### WHAT IS BEING ASKED
In the records below, find the line holding "unfold byte_is, byte_at." and the line holding "intros L1 L2. unfold byte_at.". Set down both, with every line between them, exactly.

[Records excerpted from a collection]
- Opening Delimiter -

(* ===== verification/Http1Scan.v ===== *)
(** * What the scanners of the HTTP/1.x engine find

    Each finds the first place of its kind, whatever its resume point, and
    bytes that arrive later do not change a place already found. *)

From S2P Require Import Prelude Text Http1 Http1Engine.

(** [n] is the first index from [lo] on, below [hi], where [P] holds. *)
Definition First (P : Z -> bool) (lo hi n : Z) : Prop :=
  lo <= n < hi /\ P n = true /\ forall j, lo <= j < n -> P j = false.

Lemma First_unique P lo hi hi' n n' : First P lo hi n -> First P lo hi' n' -> n = n'.
Proof.
  intros (Q1 & Q2 & Q3) (Q4 & Q5 & Q6).
  destruct (Z.lt_trichotomy n n') as [L|[E|L]]; [|done|].
  - by rewrite Q6 in Q2 by lia.
  - by rewrite Q3 in Q5 by lia.
Qed.
Lemma First_lo P lo lo' hi n :
  lo <= lo' -> (forall j, lo <= j < lo' -> P j = false) -> First P lo hi n <-> First P lo' hi n.
Proof.
  intros L N. split; intros (Q1 & Q2 & Q3); split_and!; try lia; try done.
  - destruct (Z.lt_ge_cases n lo'); [by rewrite N in Q2 by lia|lia].
  - intros j Hj; apply Q3; lia.
  - intros j Hj; destruct (Z.lt_ge_cases j lo'); [apply N|apply Q3]; lia.
Qed.

(** A search that returns the first place, or nothing when there is none. *)
Definition Finds (P : Z -> bool) (lo hi : Z) (r : option Z) : Prop :=
  match r with Some n => First P lo hi n | None => forall j, lo <= j < hi -> P j = false end.
Lemma Finds_unique P lo hi r r' : Finds P lo hi r -> Finds P lo hi r' -> r = r'.
Proof.
  destruct r as [n|], r' as [n'|]; simpl; intros A B; [|exfalso..|done].
  - f_equal. eapply First_unique; eassumption.
  - destruct A as (Q1 & Q2 & _). by rewrite B in Q2 by lia.
  - destruct B as (Q1 & Q2 & _). by rewrite A in Q2 by lia.
Qed.
Lemma Finds_lo P lo lo' hi r :
  lo <= lo' -> (forall j, lo <= j < lo' -> P j = false) -> Finds P lo' hi r -> Finds P lo hi r.
Proof.
  intros L N. destruct r as [n|]; simpl.
  - intros Q. by apply (First_lo P lo lo').
  - intros Q j Hj. destruct (Z.lt_ge_cases j lo'); [apply N|apply Q]; lia.
Qed.
Lemma Finds_more P P' lo hi hi' r n :
  hi <= hi' -> (forall j, lo <= j < hi -> P' j = P j) -> Finds P lo hi (Some n) -> Finds P' lo hi' r -> r = Some n.
Proof.
  intros L N (Q1 & Q2 & Q3) F. apply (Finds_unique P' lo hi'); [done|].
  split_and!; [lia..|by rewrite N by lia|intros j Hj; rewrite N by lia; apply Q3; lia].
Qed.
(** What is found later lies beyond what was searched. *)
Lemma Finds_later P P' lo hi hi' n :
  (forall j, lo <= j < hi -> P' j = P j) -> Finds P lo hi None -> Finds P' lo hi' (Some n) -> hi <= n.
Proof.
  intros N F (Q1 & Q2 & _). destruct (Z.lt_ge_cases n hi); [|lia].
  rewrite N in Q2 by lia. by rewrite F in Q2 by lia.
Qed.

Lemma fmap_pred_inj (a b : option Z) : Z.pred <$> a = Z.pred <$> b -> a = b.
Proof. destruct a, b; intros E; simplify_eq/=; f_equal; lia. Qed.

(** ** Bytes *)
Lemma byte_at_prefix buf b i : i < zlen buf -> byte_at (buf ++ b) i = byte_at buf i.
Proof.
  intros L. unfold byte_at. case_if; [done|].
  apply lookup_app_l. unfold zlen in L. lia.
Qed.
Lemma byte_is_app buf b i v : i < zlen buf -> byte_is (buf ++ b) i v = byte_is buf i v.
Proof. intros L. unfold byte_is. by rewrite byte_at_prefix. Qed.
Lemma byte_is_range buf i v : byte_is buf i v = true -> 0 <= i < zlen buf.
Proof.
  unfold byte_is, byte_at. intros E%bool_decide_eq_true. revert E. case_if; [done|].
  intros Q%lookup_lt_Some. unfold zlen. lia.
Qed.
Lemma byte_at_zdrop buf k i : 0 <= k -> 0 <= i -> byte_at (zdrop k buf) i = byte_at buf (k + i).
Proof.
  intros L1 L2. unfold byte_at.
  case_if; [lia|]. case_if; [lia|]. rewrite lookup_zdrop by done. f_equal. lia.
Qed.
Lemma byte_is_zdrop buf k i v : 0 <= k -> 0 <= i -> byte_is (zdrop k buf) i v = byte_is buf (k + i) v.
Proof. intros L1 L2. unfold byte_is. by rewrite byte_at_zdrop. Qed.

(** ** The blank line *)
Lemma blank_at_app buf b i : i < zlen buf -> blank_at (buf ++ b) i = blank_at buf i.
Proof. intros L. unfold blank_at. by rewrite !byte_is_app by lia. Qed.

- Closing Delimiter -

### ANSWER TO THIS PROBLEM
  unfold byte_is, byte_at. intros E%bool_decide_eq_true. revert E. case_if; [done|].
  intros Q%lookup_lt_Some. unfold zlen. lia.
Qed.
Lemma byte_at_zdrop buf k i : 0 <= k -> 0 <= i -> byte_at (zdrop k buf) i = byte_at buf (k + i).
Proof.
  intros L1 L2. unfold byte_at.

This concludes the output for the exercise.